Uno studio del Joint Research Centre, il centro comune di ricerca della Commissione europea, ha identificato le unità amministrative locali europee più esposte a molteplici rischi naturali. Circa 87 milioni di persone, pari al 19% della popolazione dell’UE27 e del Regno Unito, vivono in aree vulnerabili a più di un rischio tra inondazioni costiere e fluviali, frane, terremoti, incendi boschivi e subsidenza del suolo. Italia, Francia, Spagna, Germania e Paesi Bassi concentrano oltre la metà della popolazione esposta, col nostro Paese risultato quello col numero maggiore di persone interessate. Il livello di reddito è un fattore chiave, spiegano i ricercatori europei. Solo sei Comuni in Europa e UK sono esposti a tutti e sei i pericoli analizzati: uno in Croazia e ben cinque in Italia (ma la ricerca non esplicita i nomi dei Comuni).

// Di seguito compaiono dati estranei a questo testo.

(** * webpack-subresource-integrity: the plugin of [src/index.js]

    A shallow embedding of the plugin object and of the build pipeline it
    drives.  JavaScript objects used as dictionaries are finite maps, the
    insertion-ordered [Map] of [processChunk] is an association list,
    mutation is explicit state passing, and a JavaScript exception is the
    [Throw] outcome of a small error monad. *)

From Stdlib Require Import ZArith Ascii String.
From stdpp Require Import base tactics option list gmap strings pretty.

Local Open Scope Z_scope.
Local Open Scope stdpp_scope.
#[local] Set Warnings "-register-all".

(** The double-quote character, as a one-character string. *)
Definition dquote : string := String (ascii_of_nat 34) EmptyString.

(** ** JavaScript values *)

(** The values the plugin inspects with [typeof], truthiness tests and
    string concatenation.  Numbers are the integral ones; wrapper objects
    such as [new String('sha256')] are left out. *)
Inductive jsval : Type :=
  | JUndefined
  | JNull
  | JBool (b : bool)
  | JNum (n : Z)
  | JStr (s : string)
  | JFun (code : string)
  | JArr (elems : list jsval)
  | JObj (props : list (string * jsval)).

Definition typeof (v : jsval) : string :=
  match v with
  | JUndefined => "undefined"
  | JNull => "object"
  | JBool _ => "boolean"
  | JNum _ => "number"
  | JStr _ => "string"
  | JFun _ => "function"
  | JArr _ => "object"
  | JObj _ => "object"
  end.

(** [ToBoolean]: what [if (v)], [!v] and [v || w] look at. *)
Definition truthy (v : jsval) : bool :=
  match v with
  | JUndefined | JNull => false
  | JBool b => b
  | JNum n => negb (n =? 0)
  | JStr s => negb (String.eqb s EmptyString)
  | JFun _ | JArr _ | JObj _ => true
  end.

Una metodologia innovativa
“A nostra conoscenza – si legge nella ricerca – questo studio (Spatial identification of regions exposed to multi-hazards at the pan-European level) è il primo che utilizza modelli spaziali (cluster/hotspot) e meta-analisi per identificare le regioni a livello europeo che sono esposte a rischi multipli”. È la prima volta che viene effettuata una valutazione così granulare, a livello di unità amministrative locali per determinare l’esposizione della popolazione ai rischi naturali.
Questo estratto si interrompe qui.